The effect of force majeure is to terminate the contract. The parties can determine the consequences of a potential force majeure event. Furthermore, a force majeure event has the advantage of preventing the obstructed co-contractor from incurring contractual liability.
– The theory of unforeseen circumstances since the reform of October 10, 2016: The theory of unforeseen circumstances was initially used in administrative law for public contracts. Administrative judges, in the name of the principle of continuity of public service, recognized the existence of new circumstances following World War I that justified the renegotiation of the contract. Now, Article 1195 of the Civil Code extends the theory of unforeseen circumstances to civil contracts. According to this theory, an “unforeseeable change in circumstances at the time of contract conclusion” that makes performance “excessively onerous” for one party would justify renegotiation.
Article 1195 provides:
“If an unforeseeable change in circumstances at the time of contract conclusion renders its performance excessively onerous for a party who had not agreed to bear the risk, that party may request renegotiation of the contract from its co-contractor. They continue to perform their obligations during the renegotiation.
In case of refusal or failure of renegotiation, the parties may agree to terminate the contract, on the date and terms they determine, or jointly request the judge to adapt it. If no agreement is reached within a reasonable time, the judge may, at the request of one party, revise the contract or terminate it, on the date and terms he or she determines.”
The change is fundamental: the French judge is finally allowed to adapt the contract. Even if this occurs only by default when the parties fail to reach an agreement, they can nevertheless refer the matter to the judge, who will determine the new contractual balance. This represents a significant breach of the principle of individual freedom and contractual freedom in the name of the theory of unforeseen circumstances.
– The disappearance of the contract’s cause: In a decision on June 29, 2010, the Court of Cassation held that the change in economic circumstances, particularly the cost of raw materials and metals, had the effect of upsetting the overall economy of the contract, thus depriving it of its cause (i.e., its interest for one of the parties). It is uncertain whether this solution will endure, as the notion of cause was replaced during the 2016 reform by the concept of “lawful and certain content.” However, judges could rely on the provisions of Article 1186 of the Civil Code, which states that “a validly formed contract becomes void if one of its essential elements disappears.” In practice, if economic circumstances upset a contract, it is conceivable that courts could rule that the contract becomes void as it loses its substance.

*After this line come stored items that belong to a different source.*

Lemma scratchpad_get_leaves address : leaves (scratchpad_get address).
Proof.
  intros w. unfold scratchpad_get, cm_bind, cm_try, cm_lift, cm_ret. rewrite net_get. destruct (match _ with Some _ => _ | None => _ end) as [s|e]; [|done].
  by destruct (scratchpad_verify s).
Qed.

Lemma new_random_leaves owner ct content counter w s w1 :
  scratchpad_new_random owner ct content counter w = (Ok s, w1) → (∃ random, s = scratchpad_new random owner ct content counter) ∧
  net_store w1 = net_store w ∧ ∀ k, reserved_by w k → reserved_by w1 k.
Proof.
  unfold scratchpad_new_random. pose proof (quiet_random 32 w) as Hq. pose proof (λ k, keeps_random (main := main) 32 w k) as Hk.
  destruct (random_bytes 32 w) as [b w2]. intros [= <- <-]. eauto.
Qed.

(** A piece that was written is in its scratchpad. *)
Definition stores_piece (index : DerivationIndex) ct content w w' : Prop :=
  ∃ random counter, stores_pad (scratchpad_new random (main_sk_derive_key main index) ct content counter) w w'.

– In the case of author’s contracts: Article L. 131-5 of the Intellectual Property Code provides that the author is entitled to additional remuneration when the initial proportional remuneration proves to be excessively low compared to the total revenue subsequently derived from the exploitation by the assignee.
Civil contract law thus offers flexibility to the parties, allowing them to contractually plan for circumstances in which the contract may evolve or be renegotiated. It is generally preferable to include a clause in the contract allowing for its adaptation in the event of new circumstances. Indeed, as the contract is the law of the parties, a clause providing for new performance conditions will apply immediately when the conditions are met. On the other hand, referring the matter to the judge based on the aforementioned legal provisions presents the disadvantage of uncertainty (there is always judicial risk) as well as delays (it takes almost a year from filing to the final judgment). A well-drafted contract is often the best ally of the litigant.